Data to examine:

(** X13.  When the library has no connection and [socket] or [connect]
    fails, a status query or a read-only open of a path of the namespace
    that is not cached returns -1 with [ENOENT].  Nothing is sent, no
    connection is logged, the file system is as it was, and so is the
    descriptor table: the socket that [connect] failed on has been
    closed. *)
Theorem unreachable_host_is_not_found (dirfd : Z) (pathname : option string)
    (rel cp : string) (w : World) :
  w_in_hook w = false →
  classify dirfd pathname w = Some rel →
  rel ≠ EmptyString →
  cache_path_for rel PATH_MAX = Some cp →
  w_fs w !! cp = None →
  w_vsock_fd w < 0 →
  connect_fails w →
  w_fds w !! Z.of_nat (w_next_fd w) = None →
  (∀ statbuf flags,
     ∃ w', fstatat dirfd pathname statbuf flags w = ((-1, statbuf), w') ∧
           w_errno w' = ENOENT ∧ w_fs w' = w_fs w ∧ w_fds w' = w_fds w ∧
           w_vsock_fd w' < 0 ∧ net_events (w_trace w') = net_events (w_trace w)) ∧
  (∀ flags va_mode,
     has_flag flags (Z.lor O_WRONLY O_RDWR) = false →
     ∃ w', openat dirfd pathname flags va_mode w = (-1, w') ∧
           w_errno w' = ENOENT ∧ w_fs w' = w_fs w ∧ w_fds w' = w_fds w ∧
           w_vsock_fd w' < 0 ∧ net_events (w_trace w') = net_events (w_trace w)).
Proof.
  intros Hhook Hin Hrel Hcp Hmiss Hv Hc Hfree.
  destruct (classify_resolved _ _ _ _ Hin) as (p & r & -> & Hr & Hcl).
  set (w1 := set_errno ENOENT
               (set_trace (w_trace (set_in_hook true w) ++
                           [EvRealFstatat AT_FDCWD (Some cp) 0])
                  (set_in_hook true w))).
  assert (Hc1 : connect_fails w1) by exact Hc.
  split.
  - intros statbuf flags. unfold fstatat. mred.
    rewrite Hhook, bool_decide_eq_false_2, Hr, Hcl by done.
    rewrite bool_decide_eq_false_2 by done. cbv beta iota.
    unfold ensure_cached_stat. rewrite Hcp. mred.
    rewrite (real_fstatat_absent rel cp) by done. zconst. fold w1.
    destruct (remote_stat_unreachable rel statbuf w1 Hv Hc1 Hfree)
      as (w' & -> & Hfds & Hfs & Hvs & Ht & _).
    zconst. eexists. split; [reflexivity|]. wsimpl.
    rewrite Hfs, Hfds, Hvs, Ht. subst w1. wsimpl.
    by rewrite net_events_snoc_real.
  - intros flags va_mode Hf. unfold openat. mred.
    rewrite Hhook, bool_decide_eq_false_2, Hr, Hcl, Hf by done.
    rewrite bool_decide_eq_false_2 by done. cbv beta iota.
    unfold ensure_cached_file, ensure_cached_file_exit. rewrite Hcp. mred.
    rewrite (real_fstatat_absent rel cp) by done. zconst. fold w1.
    destruct (remote_stat_unreachable rel stat_zero w1 Hv Hc1 Hfree)
      as (w' & -> & Hfds & Hfs & Hvs & Ht & _).
    zconst. change (exit_code ExitStatFailed <? 0) with true. cbv beta iota.
    eexists. split; [reflexivity|]. wsimpl.
    rewrite Hfs, Hfds, Hvs, Ht. subst w1. wsimpl.
    by rewrite net_events_snoc_real.
Qed.

Lemma unreachable_host_is_not_found_witness :
  ∃ w', openat AT_FDCWD (Some "/workspace/notes.txt") O_RDONLY 0 offline_world =
          (-1, w') ∧
        w_errno w' = ENOENT ∧ w_fds w' = w_fds offline_world.
Proof.
  assert (Hc : classify AT_FDCWD (Some "/workspace/notes.txt") offline_world =
               Some "notes.txt"%string) by (vm_compute; reflexivity).
  assert (Hr : "notes.txt"%string ≠ EmptyString) by discriminate.
  assert (Hf : connect_fails offline_world).
  { exists []. right. exists FOk. by split. }
  pose proof (unreachable_host_is_not_found AT_FDCWD
                (Some "/workspace/notes.txt") "notes.txt"
                "/tmp/.wscache/notes.txt" offline_world
                eq_refl Hc Hr eq_refl eq_refl eq_refl Hf eq_refl) as [_ H].
  destruct (H O_RDONLY 0 eq_refl) as (w' & H1 & H2 & _ & H3 & _).
  exists w'. split; [exact H1|]. split; [exact H2|exact H3].
Defined.

(** ** The directories above a cache path *)

Lemma string_app_nil_r s : s +:+ "" = s.
Proof.
  induction s as [|c s IH]; [done|].
  change (String c (s +:+ "") = String c s). by rewrite IH.
Qed.

Lemma dirs_added_keeps w w' bound p nd :
  dirs_added w w' bound → w_fs w !! p = Some nd → w_fs w' !! p = Some nd.
Proof. intros H Hp. destruct (H p) as [->|(Hn & _)]; congruence. Qed.

Lemma sys_mkdir_exists path mode w :
  FFail ∉ w_script w →
  is_Some (w_fs (sys_mkdir path mode w).2 !! path) ∧
  FFail ∉ w_script (sys_mkdir path mode w).2.
Proof.
  intros Hs. unfold sys_mkdir. mred.
  destruct (next_fault_clean w Hs) as (f & w1 & -> & Hf & Hs1 & Hw1).
  assert (Hfs : w_fs w1 = w_fs w) by (rewrite Hw1; done).
  destruct f; [|done|]; cbv beta iota;
    (destruct (w_fs w1 !! path) eqn:E; simpl;
     [by rewrite E|by rewrite lookup_insert_eq]).
Qed.

Lemma mkdirs_loop_ancestors rest :
  ∀ done w,
    FFail ∉ w_script w →
    ∀ a b, rest = a +:+ String "/" b →
           is_Some (w_fs (mkdirs_loop done rest w).2 !! (done +:+ a)).
Proof.
  induction rest as [|c rest IH]; intros done w Hs a b Hab.
  { destruct a; discriminate. }
  simpl. mred.
  assert (Hstep : ∀ w1, FFail ∉ w_script w1 →
            (c = "/"%char → is_Some (w_fs w1 !! done)) →
            is_Some (w_fs (mkdirs_loop (done +:+ String c "") rest w1).2
                     !! (done +:+ a))).
  { intros w1 Hs1 Hd. destruct a as [|c' a'].
    - injection Hab as -> ->. rewrite string_app_nil_r.
      destruct (Hd eq_refl) as [nd Hnd].
      destruct (mkdirs_loop (done +:+ "/") b w1) as [u w2] eqn:E.
      apply mkdirs_loop_spec in E as (_ & D & _). simpl.
      exists nd. by eapply dirs_added_keeps.
    - change (String c rest = String c' (a' +:+ String "/" b)) in Hab.
      injection Hab as -> ->.
      replace (done +:+ String c' a') with ((done +:+ String c' "") +:+ a')
        by (by rewrite string_app_assoc).
      by eapply IH. }
  destruct (Ascii.eqb_spec c "/") as [->|Hne]; cbv beta iota.
  - pose proof (sys_mkdir_exists done 493 w Hs) as [Hd Hs1].
    destruct (sys_mkdir done 493 w) as [r w1]. simpl in Hd, Hs1.
    by apply Hstep.
  - by apply Hstep.
Qed.



(** ** A path whose cache path does not fit *)

(** X15.  A path of the namespace whose cache path does not fit in
    [PATH_MAX] characters (a relative path of 4082 characters or more) is
    reported as not found by every entry point: -1 with [ENOENT], and the
    world is otherwise as it was.  The host is not asked. *)
Theorem unfitting_cache_path_is_not_found (dirfd : Z) (pathname : option string)
    (rel : string) (w : World) :
  w_in_hook w = false →
  classify dirfd pathname w = Some rel →
  cache_path_for rel PATH_MAX = None →
  4082 ≤ strlen rel ∧
  (∀ statbuf flags,
     fstatat dirfd pathname statbuf flags w = ((-1, statbuf), set_errno ENOENT w)) ∧
  (∀ mode flags,
     has_flag mode W_OK = false →
     faccessat dirfd pathname mode flags w = (-1, set_errno ENOENT w)) ∧
  (∀ flags va_mode,
     has_flag flags (Z.lor O_WRONLY O_RDWR) = false →
     openat dirfd pathname flags va_mode w = (-1, set_errno ENOENT w)).
Proof.
  intros Hhook Hin Hcp.
  destruct (classify_resolved _ _ _ _ Hin) as (p & r & -> & Hr & Hc).
  assert (Hlen : 4082 ≤ strlen rel).
  { unfold cache_path_for in Hcp. destruct (_ >=? _) eqn:E; [|done]. zbool.
    rewrite strlen_app in E. change (strlen CACHE_DIR) with 14 in E.
    unfold PATH_MAX in E. lia. }
  assert (Hrel : rel ≠ EmptyString).
  { intros ->. unfold strlen in Hlen. simpl in Hlen. lia. }
  assert (Hw : set_errno ENOENT (set_in_hook false (set_in_hook true w)) =
               set_errno ENOENT w).
  { destruct w. simpl in *. by subst. }
  split; [done|]. split; [|split].
  - intros statbuf flags. unfold fstatat. mred.
    rewrite Hhook, bool_decide_eq_false_2, Hr, Hc by done.
    rewrite bool_decide_eq_false_2 by done. cbv beta iota.
    unfold ensure_cached_stat. rewrite Hcp. mred. zconst. by rewrite Hw.
  - intros mode flags Hm. unfold faccessat. mred.
    rewrite Hhook, bool_decide_eq_false_2, Hr, Hc, Hm by done.
    rewrite bool_decide_eq_false_2 by done. cbv beta iota.
    unfold ensure_cached_stat. rewrite Hcp. mred. zconst. by rewrite Hw.
  - intros flags va_mode Hf. unfold openat. mred.
    rewrite Hhook, bool_decide_eq_false_2, Hr, Hc, Hf by done.
    rewrite bool_decide_eq_false_2 by done. cbv beta iota.
    unfold ensure_cached_file, ensure_cached_file_exit. rewrite Hcp. mred.
    change (exit_code ExitPathTooLong <? 0) with true. cbv beta iota.
    by rewrite Hw.
Qed.

Lemma unfitting_cache_path_is_not_found_witness :
  fstatat AT_FDCWD (Some ("/workspace/" +:+ letters 4082)) stat_zero 0 fresh_world =
  ((-1, stat_zero), set_errno ENOENT fresh_world).
Proof.
  assert (Hc : classify AT_FDCWD (Some ("/workspace/" +:+ letters 4082))
                 fresh_world = Some (letters 4082)) by (vm_compute; reflexivity).
  assert (Hp : cache_path_for (letters 4082) PATH_MAX = None)
    by (vm_compute; reflexivity).
  exact (proj1 (proj2 (unfitting_cache_path_is_not_found AT_FDCWD _ _ fresh_world
                         eq_refl Hc Hp)) stat_zero 0).
Defined.

(** ** One connection for many requests *)

(** X16.  The connection is kept from one remote call to the next.  On a
    process without a connection and with no call made to fail, a
    [remote_stat] and a [remote_read_chunk] whose responses are frames of
    between 1 and 16 MiB, whatever status they carry, make one connection:
    the log shows the [connect], the STAT request and the READ request, and
    [vsock_fd] is the descriptor of that connection after both. *)
Theorem connection_is_kept_between_calls (rel1 rel2 : string) (st : struct_stat)
    (offset len_ : Z) (resp1 resp2 : list byte) (w : World) :
  quiet w →
  w_vsock_fd w < 0 →
  serves (w_host w) (stat_msg rel1) resp1 →
  serves (w_host w) (read_msg rel2 offset len_) resp2 →
  0 < len resp1 ≤ 16 * 1024 * 1024 →
  0 < len resp2 ≤ 16 * 1024 * 1024 →
  let w1 := (remote_stat rel1 st w).2 in
  let w2 := (remote_read_chunk rel2 offset len_ w1).2 in
  net_events (w_trace w2) =
    net_events (w_trace w) ++
    [EvConnect (Z.of_nat (w_next_fd w)); EvRequest (frame (stat_msg rel1));
     EvRequest (frame (read_msg rel2 offset len_))] ∧
  w_vsock_fd w1 = Z.of_nat (w_next_fd w) ∧
  w_vsock_fd w2 = Z.of_nat (w_next_fd w).
Proof.
  intros Hq Hv H1 H2 L1 L2 w1 w2.
  assert (Hw1 : w1 = exchanged (stat_msg rel1) w).
  { subst w1. rewrite remote_stat_exchange, <- stat_msg_len.
    by rewrite (exchange_ok _ resp1) by (done || apply H1). }
  destruct (exchanged_quiet (stat_msg rel1) w Hq) as [Hq1 Hv1].
  rewrite <- Hw1 in Hq1, Hv1.
  assert (Hh : w_host w1 = w_host w).
  { rewrite Hw1. unfold exchanged, linked.
    by destruct (w_vsock_fd w <? 0). }
  assert (Hw2 : w2 = set_trace
                       (w_trace w1 ++ [EvRequest (frame (read_msg rel2 offset len_))])
                       w1).
  { subst w2. rewrite remote_read_chunk_exchange, <- (read_msg_len rel2 offset len_).
    rewrite (exchange_ok _ resp2) by (done || (rewrite Hh; apply H2)).
    by rewrite exchanged_linked. }
  assert (Hl : linked w = connected w).
  { unfold linked. by destruct (w_vsock_fd w <? 0) eqn:E; zbool; [|lia]. }
  rewrite Hw2. wsimpl. rewrite Hw1. unfold exchanged. rewrite Hl.
  unfold connected. wsimpl. rewrite !net_events_app. simpl.
  by rewrite <- !app_assoc.
Qed.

Aim of the task: Output only the number of lines in the listing that contain the string "does".

Answer area: 2